■ Work request: Begin at the line below that contains "Fixpoint digits_of (fuel". Repeat it and all remaining lines of the records exactly.
- - -
Definition exact : arith :=
  mkArith xreal (Fin 0) (Fin 1) (Fin 2) (Fin (95 / 100)) NaN
    x_add x_sub x_mul x_div x_sqrt (fun x => x_mul x x)
    (fun v => fold_left x_add v (Fin 0))
    x_eqb x_ltb x_leb x_finite.

(** The arithmetic of an expression is read off the type of its numbers. *)
Canonical Structure exact.
#[warnings="-projection-no-head-constant,-redundant-canonical-projection"]
Canonical Structure float64.

(** *** The laws of the arithmetic

    What the proofs below use of an arithmetic.  Each law holds of
    binary64 arithmetic. *)

Section Laws.

Variable A : arith.

Local Abbreviation fl := (num A).
Local Abbreviation nan := (f_nan A).

(** [nan] is absorbing, differs from every number and is above none. *)
Record nan_laws : Prop := {
  add_nan_l : forall x : fl, (nan + x)%fl = nan;
  add_nan_r : forall x : fl, (x + nan)%fl = nan;
  sub_nan_l : forall x : fl, (nan - x)%fl = nan;
  sub_nan_r : forall x : fl, (x - nan)%fl = nan;
  mul_nan_l : forall x : fl, (nan * x)%fl = nan;
  mul_nan_r : forall x : fl, (x * nan)%fl = nan;
  div_nan_l : forall x : fl, (nan / x)%fl = nan;
  div_nan_r : forall x : fl, (x / nan)%fl = nan;
  sqrt_nan : fl_sqrt nan = nan;
  eqb_nan_l : forall x : fl, f_eqb A nan x = false;
  ltb_nan_r : forall x : fl, f_ltb A x nan = false
}.

(** Zeros.  A number [x] equal to zero ([x == 0]) is [0] or, in binary64,
    [-0]; the laws are stated with the comparison, so that they hold of
    both.  [x + 0 = x] holds of every binary64 number but [-0], and a sum
    is [-0] only when both its terms are. *)
Record zero_laws : Prop := {
  eqb_zero_zero : f_eqb A 0%fl 0%fl = true;
  add_zero_zero : (0 + 0)%fl = 0%fl :> fl;
  add_keeps_plain :
    forall x y : fl, (x + 0)%fl = x -> (x + y + 0)%fl = (x + y)%fl;
  add_zeros :
    forall x y : fl,
      f_eqb A x 0%fl = true -> f_eqb A y 0%fl = true ->
      f_eqb A (x + y)%fl 0%fl = true;
  mul_zero_l :
    forall x y : fl,
      f_eqb A x 0%fl = true ->
      f_eqb A (x * y)%fl 0%fl = true \/ (x * y)%fl = nan;
  zero_not_gt1 : forall x : fl, f_eqb A x 0%fl = true -> f_ltb A 1%fl x = false;
  div_zero_zero :
    forall x t : fl,
      f_eqb A x 0%fl = true -> f_eqb A t 0%fl = true -> (x / t)%fl = nan;
  div_by_zero :
    forall x t : fl, f_eqb A t 0%fl = true -> f_finite A (x / t)%fl = false
}.


(** The order on numbers that are not negative: rounding is monotone, and
    [0] and [1] are binary64 numbers. *)
Record order_laws : Prop := {
  leb_zero_zero : f_leb A 0%fl 0%fl = true;
  leb_trans :
    forall x y z : fl,
      f_leb A x y = true -> f_leb A y z = true -> f_leb A x z = true;
  add_nonneg :
    forall s x : fl,
      f_leb A 0%fl s = true -> f_leb A 0%fl x = true ->
      f_leb A s (s + x)%fl = true /\ f_leb A x (s + x)%fl = true;
  leb_antisym_zero :
    forall x : fl,
      f_leb A 0%fl x = true -> f_leb A x 0%fl = true -> f_eqb A x 0%fl = true;
  leb_zero_eqb : forall x : fl, f_eqb A x 0%fl = true -> f_leb A x 0%fl = true;
  nonneg_ne0_pos :
    forall x : fl,
      f_leb A 0%fl x = true -> f_eqb A x 0%fl = false -> f_ltb A 0%fl x = true;
  div_in_unit :
    forall x t : fl,
      f_leb A 0%fl x = true -> f_finite A x = true ->
      f_leb A x t = true -> f_ltb A 0%fl t = true ->
      f_leb A 0%fl (x / t)%fl = true /\ f_leb A (x / t)%fl 1%fl = true
}.

(** numpy's sum, in whatever order it adds the items: a sum with an
    undefined item is undefined; a sum of zeros and undefined items is zero
    or undefined; a sum of zeros and one positive number is that number;
    and a sum of numbers that are not negative is not negative and not
    below any of them. *)
Record sum_laws : Prop := {
  sum_nan : forall v : list fl, In nan v -> f_sum A v = nan;
  sum_zeros :
    forall v : list fl,
      Forall (fun x => f_eqb A x 0%fl = true \/ x = nan) v ->
      f_eqb A (f_sum A v) 0%fl = true \/ f_sum A v = nan;
  sum_single :
    forall (w : fl) (k q : nat),
      f_ltb A 0%fl w = true -> (k < q)%nat ->
      f_sum A (map (fun j => if j =? k then w else 0%fl) (seq 0 q)) = w;
  sum_nonneg :
    forall v : list fl,
      Forall (fun x => f_leb A 0%fl x = true) v ->
      f_leb A 0%fl (f_sum A v) = true
      /\ (forall x, In x v -> f_leb A x (f_sum A v) = true)
}.
(** [try: m except Exception as e: h e] *)
Definition try_except {S A} (m : M S A) (h : exn -> M S A) : M S A :=
  fun s => match m s with
           | (Ok a, s') => (Ok a, s')
           | (Err e, s') => h e s'
           end.

Declare Scope py_scope.
Delimit Scope py_scope with py.
Notation "x <- m ;; k" := (bind m (fun x => k))
  (at level 100, m at next level, right associativity) : py_scope.
Notation "m ;;; k" := (bind m (fun _ => k))
  (at level 100, right associativity) : py_scope.

Definition signals_error {A} (r : result A) : Prop := exists e, r = Err e.

(** ** [str(int)] and the zero-padded [%0wd] renderings *)

Definition digit_char (d : Z) : ascii := ascii_of_nat (48 + Z.to_nat d).

Fixpoint digits_fuel (fuel : nat) (n : Z) (acc : string) : string :=
  match fuel with
  | O => acc
  | S f =>
      let acc' := String (digit_char (n mod 10)) acc in
      if n <? 10 then acc' else digits_fuel f (n / 10) acc'
  end.

(** [str(n)] for an [int]; an integer below [2^k] has at most [k] digits. *)
Definition str_int (n : Z) : string :=
  if n <? 0
  then String "-" (digits_fuel (Z.to_nat (Z.log2 (- n)) + 1) (- n) EmptyString)
  else digits_fuel (Z.to_nat (Z.log2 n) + 1) n EmptyString.

(** ["%0wd" % n] for [0 <= n]: the [w] low decimal digits, padded with zeros. *)
Fixpoint zero_padded (w : nat) (n : Z) (acc : string) : string :=
  match w with
  | O => acc
  | S w' => zero_padded w' (n / 10) (String (digit_char (n mod 10)) acc)
  end.

Definition pad (w : nat) (n : Z) : string := zero_padded w n EmptyString.

(** ** [float]: IEEE-754 binary64 *)

Definition prec : Z := 53.
Definition emax : Z := 1024.

Definition float : Type := spec_float.

(** The binary64 value nearest to [n / d] (ties to even), with sign [s]. *)
Definition float_of_ratio (s : bool) (n d : positive) : float :=
  let '(mz, ez, lz) := SFdiv_core_binary prec emax (Zpos n) 0 (Zpos d) 0 in
  binary_round_aux prec emax s mz ez lz.

(** A decimal literal [m * 10^-ndec] of the source text, e.g. [40.7128]. *)
Definition float_lit (m : Z) (ndec : nat) : float :=
  match m with
  | Z0 => S754_zero false
  | Zpos p => float_of_ratio false p (Z.to_pos (10 ^ Z.of_nat ndec))
  | Zneg p => float_of_ratio true p (Z.to_pos (10 ^ Z.of_nat ndec))
  end.

Definition fadd : float -> float -> float := SFadd prec emax.
Definition fsub : float -> float -> float := SFsub prec emax.
Definition fmul : float -> float -> float := SFmul prec emax.


(** Round-half-even of the rational [n / d] to an integer, [0 <= n], [0 < d]. *)
Definition round_half_even (n d : Z) : Z :=
  let q := n / d in
  let r := n mod d in
  match 2 * r ?= d with
  | Lt => q
  | Gt => q + 1
  | Eq => if Z.even q then q else q + 1
  end.

(** [round(x, ndigits)] for a float [x] and [0 <= ndigits]: the exact value
    of [x] is rounded half-even to [ndigits] decimals and the decimal result
    converted back to the nearest float; zeros keep the sign of [x];
    infinities and NaN round to themselves. *)
Definition py_round (x : float) (ndigits : nat) : float :=
  match x with
  | S754_finite s m e =>
      let p := Z.pow 10 (Z.of_nat ndigits) in
      match e with
      | Zneg k =>
          match round_half_even (Zpos m * p) (Z.pow 2 (Zpos k)) with
          | Zpos n => float_of_ratio s n (Z.to_pos p)
          | _ => S754_zero s
          end
      | _ => x
      end
  | _ => x
  end.

(** ** The module [random]

    [randbelow n] is [Random._randbelow(n)], an integer of [range(n)] for
    [0 < n]; [random_bits53] is the 53-bit integer [k] from which
    [Random.random()] builds the float [k * 2**-53] of [[0.0, 1.0)]. The
    state [rng] is the generator's internal state, fixed by the seed. *)

Class RandomSource := {
  rng : Type;
  randbelow : Z -> rng -> Z * rng;
  random_bits53 : rng -> Z * rng;
  randbelow_range : forall n g, 0 < n -> 0 <= fst (randbelow n g) < n;
  random_bits53_range : forall g, 0 <= fst (random_bits53 g) < 2 ^ 53
}.

(** ** [datetime] and [timedelta]

    A naive [datetime] is the number of microseconds since
    [0001-01-01T00:00:00]; a [timedelta] is a number of microseconds.
    Values outside [MINYEAR..MAXYEAR] do not exist: the arithmetic raises
    [OverflowError] instead. *)

Definition datetime : Type := Z.
Definition timedelta_t : Type := Z.

Definition US_PER_SECOND : Z := 1000000.
Definition US_PER_DAY : Z := 86400 * US_PER_SECOND.
Definition MAXORDINAL : Z := 3652059.
Definition DATETIME_END : Z := MAXORDINAL * US_PER_DAY.

Definition datetime_valid (t : datetime) : Prop := 0 <= t < DATETIME_END.

(** [timedelta(days=d, hours=h, minutes=m)] *)
Definition timedelta (days hours minutes : Z) : timedelta_t :=
  ((days * 24 + hours) * 60 + minutes) * 60 * US_PER_SECOND.

Definition out_of_range : exn := Raise OverflowError "date value out of range".

(** [t + d] *)
Definition datetime_add {S} (t : datetime) (d : timedelta_t) : M S datetime :=
  let r := t + d in
  if (0 <=? r) && (r <? DATETIME_END) then ret r else raise out_of_range.

(** [t - d] *)
Definition datetime_sub {S} (t : datetime) (d : timedelta_t) : M S datetime :=
  datetime_add t (- d).

Definition DAYS_IN_MONTH : list Z :=
  [-1; 31; 28; 31; 30; 31; 30; 31; 31; 30; 31; 30; 31].
Definition DAYS_BEFORE_MONTH : list Z :=
  [-1; 0; 31; 59; 90; 120; 151; 181; 212; 243; 273; 304; 334].

Definition table (l : list Z) (i : Z) : Z := nth (Z.to_nat i) l 0.

Definition is_leap (year : Z) : bool :=
  (year mod 4 =? 0) && (negb (year mod 100 =? 0) || (year mod 400 =? 0)).

Definition days_before_year (year : Z) : Z :=
  let y := year - 1 in y * 365 + y / 4 - y / 100 + y / 400.

Definition days_in_month (year month : Z) : Z :=
  if (month =? 2) && is_leap year then 29 else table DAYS_IN_MONTH month.

Definition days_before_month (year month : Z) : Z :=
  table DAYS_BEFORE_MONTH month + (if (2 <? month) && is_leap year then 1 else 0).

Definition ymd2ord (year month day : Z) : Z :=
  days_before_year year + days_before_month year month + day.

Definition DI400Y : Z := 146097.
Definition DI100Y : Z := 36524.
Definition DI4Y : Z := 1461.
(** What the two loops establish: a common prefix and, after it, a common
    suffix. *)
Lemma common_parts (oldLines newLines : list string) :
  let p := prefixLenOf oldLines newLines in
  let s := suffixLenOf oldLines newLines in
  p + s <= List.length oldLines /\ p + s <= List.length newLines
  /\ List.firstn p oldLines = List.firstn p newLines
  /\ List.skipn (List.length oldLines - s) oldLines
     = List.skipn (List.length newLines - s) newLines.
Proof.
  intros p s.
  destruct (prefixLoop_inv oldLines newLines (List.length oldLines) 0)
    as (Hpo & Hpn & Hpe); [lia | lia | reflexivity |].
  fold (prefixLenOf oldLines newLines) in Hpo, Hpn, Hpe. fold p in Hpo, Hpn, Hpe.
  destruct (suffixLoop_inv oldLines newLines p (List.length oldLines) 0)
    as (Hso & Hsn & Hse); [lia | lia | |].
  { rewrite !Nat.sub_0_r, !List.skipn_all. reflexivity. }
  subst s. unfold suffixLenOf. fold p.
  set (s := suffixLoop (List.length oldLines) p 0 oldLines newLines) in *.
  repeat split; [lia | lia | exact Hpe | exact Hse].
Qed.

(** Equal lists are one common prefix. *)
Lemma prefixLenOf_same (l : list string) : prefixLenOf l l = List.length l.
Proof.
  pose proof (prefixLoop_stop l l (List.length l) 0) as H.
  fold (prefixLenOf l l) in H.
  destruct (prefixLoop_inv l l (List.length l) 0) as (Hle & _ & _);
    [lia | lia | reflexivity |].
  fold (prefixLenOf l l) in Hle.
  specialize (H ltac:(lia)). unfold prefixCond in H.
  destruct (Nat.ltb_spec (prefixLenOf l l) (List.length l)); [|lia].
  simpl in H. rewrite sameLine_refl in H by assumption. discriminate.
Qed.

Lemma three_parts (l : list string) (p q : nat) :
  p <= q -> q <= List.length l ->
  l = List.firstn p l ++ slice p q l ++ List.skipn q l.
Proof.
  intros Hpq Hq. unfold slice.
  rewrite <- (List.firstn_skipn p l) at 1. f_equal.
  rewrite <- (List.firstn_skipn (q - p) (List.skipn p l)) at 1. f_equal.
  rewrite List.skipn_skipn. f_equal. lia.
Qed.

Definition isType (t : LineType) (l : DiffLine) : bool :=
  match dl_type l, t with
  | LineAdd, LineAdd | LineRemove, LineRemove | LineContext, LineContext => true
  | _, _ => false
  end.

Lemma linesOfType_app (t : LineType) (a b : list DiffLine) :
  linesOfType t (a ++ b) = linesOfType t a ++ linesOfType t b.
Proof. unfold linesOfType. now rewrite List.filter_app, List.map_app. Qed.

Lemma linesOfType_map (t u : LineType) (l : list string) :
  linesOfType t (List.map (mkLine u) l) = if isType t (mkLine u EmptyString) then l else [].
Proof.
  unfold linesOfType.
  induction l as [|x l IH]; [now destruct (isType t _) |].
  simpl. destruct u, t; simpl in *; congruence.
Qed.
(** The lettings page does not know the listing, the homes page does. *)
Lemma get_listing_details_found_witness :
  exists d w',
    get_listing_details script scripted_fetch (L "123")
      [Ok (L "<html>Annonsen finnes ikke</html>");
       Ok (L "<h1>Flat</h1> finnkode=123")] = (Ok (Some d), w')
    /\ ld_id d = L "123"
    /\ ld_search_type d = L "homes"
    /\ exists search_type,
         In search_type [LETTINGS; HOMES; LEISURE]
         /\ ld_search_type d = SearchType_value search_type
         /\ ld_url d = ad_url search_type (L "123").
Proof.
  destruct (get_listing_details script scripted_fetch (L "123")
              [Ok (L "<html>Annonsen finnes ikke</html>");
               Ok (L "<h1>Flat</h1> finnkode=123")])
    as [[[d|]|e] w'] eqn:E; try (vm_compute in E; discriminate E).
  exists d, w'. split; [reflexivity|].
  destruct (get_listing_details_found _ _ _ _ _ _ E) as (I & S).
  split; [exact I|]. split; [|exact S].
  vm_compute in E. inversion E; subst d. reflexivity.
Defined.

(* ================================================================== *)
(** * Defaults of the record normalizer *)
(* ================================================================== *)

(** X21.  What the normalizer puts where the raw record has nothing: a
    missing heading or location becomes the empty text, missing flags or
    labels the empty list, a missing image no image, and every other
    missing optional field None. *)
Theorem parse_listing_defaults data search_type l :
  _parse_listing data search_type = Ok l ->
  (dict_find data (L "heading") = None -> lb_heading l = VStr [])
  /\ (dict_find data (L "location") = None -> lb_location l = VStr [])
  /\ (dict_find data (L "flags") = None -> lb_flags l = VList [])
  /\ (dict_find data (L "labels") = None -> lb_labels l = VList [])
  /\ (dict_find data (L "image") = None -> lb_image l = None)
  /\ (dict_find data (L "price") = None -> lb_price l = VNone)
  /\ (dict_find data (L "price_total") = None -> lb_price_total l = VNone)
  /\ (dict_find data (L "price_suggestion") = None ->
      lb_price_suggestion l = VNone)
  /\ (dict_find data (L "area") = None -> lb_area l = VNone)
  /\ (dict_find data (L "bedrooms") = None -> lb_bedrooms l = VNone)
  /\ (dict_find data (L "property_type") = None -> lb_property_type l = VNone)
  /\ (dict_find data (L "timestamp") = None -> lb_timestamp l = VNone).
Proof.
  unfold _parse_listing. intros H.
  apply bind_ok in H as (image & Himg & H).
  apply bind_ok in H as (id1 & _ & H).
  apply bind_ok in H as (id2 & _ & H).
  inversion H; subst l; clear H.
  cbn [lb_heading lb_location lb_flags lb_labels lb_image lb_price
       lb_price_total lb_price_suggestion lb_area lb_bedrooms
       lb_property_type lb_timestamp].
  unfold dict_get, dict_get_or.
  repeat split; intros E;
    try (unfold L in E; cbn [list_ascii_of_string] in E; now rewrite E).
  unfold dict_in in Himg. rewrite E in Himg. now inversion Himg.
Qed.
(** * Leaderboard bot: ledger store, rank resolver and leaderboard renderer

    A shallow embedding of [bot/leaderboard.py], [bot/utils.py] and the
    [addpoints] command of [bot/commands.py], with the properties of the
    ledger (clamped point updates, ranked pagination, statistics), of the
    rank resolver and of the renderer's block splitting. *)

From Stdlib Require Import String Ascii ZArith List Bool Lia Permutation Sorted.
Import ListNotations.
Open Scope Z_scope.

(** ** Python values *)

(** A Python [str] is a sequence of Unicode code points; [len] and slicing
    count code points, so the embedding keeps them as a list. *)
Definition pystr := list N.

(** A literal written in the source with ASCII characters only. *)
Definition lit (s : string) : pystr := map N_of_ascii (list_ascii_of_string s).

Definition py_len (s : pystr) : Z := Z.of_nat (length s).

(** [s[:n]] for a non-negative constant [n]. *)
Definition slice_to (n : nat) (s : pystr) : pystr := firstn n s.

(** [str(n)] for an integer: decimal digits, most significant first.  The
    fuel is the number of binary digits, which bounds the number of
    decimal ones. *)
Fixpoint digits_of (fuel : nat) (n : Z) (acc : pystr) : pystr :=
  match fuel with
  | O => acc
  | S f =>
      let acc' := (48 + Z.to_N (n mod 10))%N :: acc in
      if n <? 10 then acc' else digits_of f (n / 10) acc'
  end.

Definition str_of_nonneg (n : Z) : pystr :=
  digits_of (S (Z.to_nat (Z.log2 n))) n [].

Definition minus_sign : N := 45%N.
Definition comma : N := 44%N.

Definition py_str (z : Z) : pystr :=
  if z <? 0 then minus_sign :: str_of_nonneg (- z) else str_of_nonneg z.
- - -
■ Finished task:
Fixpoint digits_of (fuel : nat) (n : Z) (acc : pystr) : pystr :=
  match fuel with
  | O => acc
  | S f =>
      let acc' := (48 + Z.to_N (n mod 10))%N :: acc in
      if n <? 10 then acc' else digits_of f (n / 10) acc'
  end.

Definition str_of_nonneg (n : Z) : pystr :=
  digits_of (S (Z.to_nat (Z.log2 n))) n [].

Definition minus_sign : N := 45%N.
Definition comma : N := 44%N.

Definition py_str (z : Z) : pystr :=
  if z <? 0 then minus_sign :: str_of_nonneg (- z) else str_of_nonneg z.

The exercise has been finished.